The first step towards making accurate rafters is to take a look at the 3D plan to see what you’re shooting for. Turn your attention to the bottom right hand corner of the page, to the side view of the rafters you’ll need to make later. You’ll require 36 rafters in all, including 32 that span the cabin structure itself, and two more pairs that extend out past the walls to create the overhang past the porch and the back wall. Each rafter is made from a 14-foot long 2×6.
VIDEO: Cutting Rafters
Before you cut any rafters, mark rafter locations on the top edge of the side walls, beginning at the rear wall. The outside face of the first pair of rafters sits flush with the outside face of the rear wall studs. The next pair of rafters sits 5” in from this first pair, followed by 22 1/2” between the rest of the rafters until you get to the front wall. The last pair of rafters to sit on the front wall have the same arrangement as the pair that flank the rear wall. This means that the outer-most rafter pair is flush with the outer face of the wall frame, and the next pair 5” in from that. There’s crucial detail here to, so be sure to watch the next video before going on. It’s important.

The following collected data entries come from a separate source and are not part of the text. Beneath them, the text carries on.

(** ** COUNT *)

Lemma count_fold (rows : list Z) :
  forall s : Z,
    fold_left (advance count_def) rows (Some (wrap64 s))
    = Some (wrap64 (s + Z.of_nat (List.length rows))).
Proof.
  induction rows as [| x rows IH]; intros s.
  - simpl. rewrite Z.add_0_r. reflexivity.
  - cbn [fold_left advance count_def transitionFn].
    unfold int8inc. rewrite wrap64_add_l, IH.
    f_equal. f_equal. cbn [List.length]. lia.
Qed.

(* A worker of count reaches the number of rows delivered to it. *)
Lemma count_worker (rows : list Z) :
  worker count_def rows = Some (wrap64 (Z.of_nat (List.length rows))).
Proof.
  unfold worker, initialize. cbn [count_def initialValue].
  change (Some 0) with (Some (wrap64 0)). rewrite count_fold. reflexivity.
Qed.

Lemma count_sequential (rows : list Z) :
  Sequential count_def rows = Some (wrap64 (Z.of_nat (List.length rows))).
Proof. unfold Sequential, finalize. cbn [count_def finalFn]. apply count_worker. Qed.

(* The reducer of count adds up the partial counts. *)
Lemma count_reduce (parts : list (list Z)) :
  forall s : Z,
    fold_left (reduce int8pl) (map (worker count_def) parts) (Some (wrap64 s))
    = Some (wrap64 (s + Z.of_nat (List.length (List.concat parts)))).
Proof.
  induction parts as [| p parts IH]; intros s.
  - simpl. rewrite Z.add_0_r. reflexivity.
  - cbn [map fold_left List.concat]. rewrite count_worker.
    cbn [reduce]. unfold int8pl. rewrite wrap64_add_l, wrap64_add_r, IH.
    f_equal. f_equal. rewrite length_app. lia.
Qed.

(* Partition invariance of count: over at least one partition, combining the
   partial counts gives what one sequential pass gives. *)
Lemma count_partition_invariant (p : list Z) (parts : list (list Z)) :
  Parallelizable count_def (p :: parts)
  = Sequential count_def (List.concat (p :: parts)).
Proof.
  rewrite count_sequential.
  unfold Parallelizable, finalize. cbn [count_def combineFn finalFn].
  cbn [map fold_left]. rewrite count_worker. cbn [reduce].
  rewrite count_reduce. f_equal. f_equal.
  cbn [List.concat]. rewrite length_app. lia.
Qed.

VIDEO: Rafter Location Details
Now it’s time to mark rafter locations on the top of the walls. Use the same line-and-X marking scheme you did to lay out the location of top and bottom wall plates earlier, but be careful. Check and double-check that corresponding rafter marks are in the same location relative to each other on the two side walls. Each facing pair of rafters must align with each other or your rafters will go up at an angle. Also, while you’re at it, mark the location of the 6×8 loft beams you’ll be installing later. As you can see on the 3D plans, the loft beams always flank one pair of rafters. Mark the location of loft beams now, so you don’t forget which side of the line they go on. One side of the line is the rafter and the other side is the beam. Pay particular attention to how the last loft beam sits on the opposite side of the rafters, compared with all the others.
Tweaking Cabin Width
Next, measure the actual width of your building across the top of the side walls. It should measure 1 1/4” to 1 1/2” more than 16’, depending on the thickness of exterior sheathing you applied to the outside of the wall frames. Chances are good that your cabin width across the front and back walls will match this measurement, but maybe not across the middle. Bowed walls could easily add or take away an inch from overall building width, but that’s no problem. Take one or two spare planks, rest them across the top of the building and drive a deck screw to secure one end of each plank in place. Get some help wrestling the walls inwards or outwards (whichever is required to get a consistent building width), then spike the second end of your brace planks down. These planks will come off later, after the loft beams and rafters are added. That’s why it’s better to use screws than nails for securing them. These brace planks are only installed temporarily to make the building a consistent width while the rest of the structure takes shape. Also, make sure these temporary braces are well away from the rafter and beam locations you marked earlier. You don’t want them to get in the way of installing the rafters or beams as they go on next.